It’s not a bad thing when your children fight. The conflict is an opportunity for them to learn how to resolve it. Without guidance, kids would be pretty darn terrible at conflict resolution. Thankfully, they have you to establish the rules.

  1. Establish the fair fight guidelines.

These are the rules that make sense for your family. Some ideas to get you started include:

  • No name calling
  • Say “I’m sorry”
  • Don’t attack someone’s character
  • Use “I” statements instead of “You” statements
  • Be specific (“My brother hates me” is too vague, but “I don’t like it when my brother pulls my hair” is specific)
  1. Get on the same page with your spouse, partner or co-parent.

This is vital. If you’re not a fortified discipline and conflict resolution team, your kids will play you like a fiddle. If you and your partner have differing views regarding discipline, work them out together and establish the game plan before talking to your kids.

After hearing both sides, tell the kids something like “Mom and Dad are going to talk about the appropriate punishment.” This gives everyone time to calm down and ensures you’re on the same page when you reconvene.

  1. Get the kids in separate rooms before you bring them together.

This is a great way to help them relax and get their uninterrupted side of the story.

  1. Punish fairly.

Try to put yourself in your child’s shoes and work to understand where they’re coming from.

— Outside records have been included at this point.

(** ** Returning blocks to the pool *)

(** Dropping the references [l], all of which the manager accounts for. *)
Lemma free_spec n fl p l :
  pool_ok n p fl -> (forall i, i ∈ l -> i < n) -> (forall i, 0 < i < n -> (occurs i l <= refs p i)%Z) ->
  wp (free_blocks (Blk <$> l)) (fun _ p' =>
    pool_ok n p' (freed_order p l fl) /\ requeued (fun i => - occurs i l)%Z p p') p.
Proof.
  intros [Hc Hf] Hl Hocc. eapply wp_mono; [apply (free_blocks_spec n l fl p Hf Hl)|].
  - intros i Hi Hi0. apply Hocc. split; [lia|auto].
  - intros [] p' [Hf' Hq]. split; [|done]. split; [eapply cache_ok_queue_step; [apply Hq|done]|done].
Qed.

Lemma owned_ge m rid i : (cnt i (blocks_of m rid) <= owned m i)%Z.
Proof.
  unfold owned, blocks_of. pose proof (cow_refs_nonneg (pending_cow_copies m) i).
  destruct (req_to_blocks m !! rid) as [l|] eqn:E; simpl.
  - pose proof (req_refs_ge _ i _ _ E). lia.
  - rewrite cnt_nil. pose proof (req_refs_set (req_to_blocks m) i rid []) as Hs. rewrite E in Hs. simpl in Hs.
    pose proof (req_refs_ge (<[rid := []]> (req_to_blocks m)) i rid []) as Hge.
    rewrite lookup_insert_eq in Hge. specialize (Hge eq_refl). rewrite !cnt_nil in *. lia.
Qed.

(** The manager without the request. *)
Definition without (rid : string) (m : STManager) : STManager :=
  m <| req_to_blocks := delete rid (req_to_blocks m) |>
    <| num_cached_block := delete rid (num_cached_block m) |>
    <| partial_hit_reqs := delete rid (partial_hit_reqs m) |>.

Lemma without_wf n rid m : st_wf n m -> st_wf n (without rid m).
Proof.
  intros [Hn Hb Hbl Hp]. split; simpl; [done|done| |].
  - intros rid' l. destruct (decide (rid = rid')) as [->|Hne]; [by rewrite lookup_delete_eq|].
    rewrite lookup_delete_ne by done. apply Hbl.
  - intros rid' idx src. destruct (decide (rid = rid')) as [->|Hne]; [by rewrite lookup_delete_eq|].
    rewrite !lookup_delete_ne by done. apply Hp.
Qed.

Lemma without_owned rid m i : owned (without rid m) i = (owned m i - cnt i (blocks_of m rid))%Z.
Proof. unfold owned, without, blocks_of. simpl. rewrite req_refs_delete. lia. Qed.

Lemma st_free_spec n ext fl s rid :
  st_ok n ext fl s ->
  wp (st_free rid) (fun _ s' => mgr s' = without rid (mgr s) /\
    exists l, blocks_of (mgr s) rid = Blk <$> l /\
      st_ok n ext (freed_order (pool s) (reverse l) fl) s' /\
      requeued (fun i => - occurs i l)%Z (pool s) (pool s')) s.
Proof.
  intros Hs. unfold st_free, pop_blocks_for_free, get_mgr, modify_mgr, on_pool. wp_steps.
  fold (blocks_of (mgr s) rid). destruct (blocks_ok_list _ _ (blocks_of_ok n _ rid (so_wf _ _ _ _ Hs))) as (l & Hl & Hln).
  rewrite Hl, <- fmap_reverse.
  assert (Hrev : forall i, occurs i (reverse l) = occurs i l).
  { intros i. unfold occurs, zlen. by rewrite (reverse_Permutation l). }
  eapply wp_mono; [apply (free_spec n fl (pool s) (reverse l) (so_pool _ _ _ _ Hs))|].
  - intros i Hi. apply Hln. by apply elem_of_reverse.
  - intros i Hi. rewrite Hrev, (so_refs _ _ _ _ Hs i Hi), <- cnt_blk, <- Hl.
    pose proof (owned_ge (mgr s) rid i). pose proof (so_ext _ _ _ _ Hs i). lia.
  - intros [] p' [Hp' Hq]. split; [done|]. exists l. split_and!; [done| |].
    + eapply (st_ok_upd _ _ _ _ _ _ (fun i => - occurs i l)%Z Hs); [exact Hp'| | |].
      * apply (without_wf n rid), Hs.
      * intros i _. simpl. by rewrite (rq_ref _ _ _ Hq), Hrev.
      * intros i _. simpl. change (owned (without rid (mgr s)) i = (owned (mgr s) i - occurs i l)%Z).
        by rewrite without_owned, Hl, cnt_blk.
    + destruct Hq as [Hst Hr He]. split; [done| |done]. intros i. by rewrite Hr, Hrev.
Qed.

A big part of punishing fairly is being as calm and patient as you can. Instead of seeing this as a nuisance that’s eating away at your day, remind yourself that there’s great value in this life lesson.

  1. Model the fair fight rules.

You’re human, just like your kids. You’ll have conflicts of your own to work through, and when you do, you can show your kids how this resolution thing is done.

Kids learn about relationships from their parents. Helping them figure out conflict resolution early in life puts them way ahead of the game, and it sets them up for success in their future marriage and family.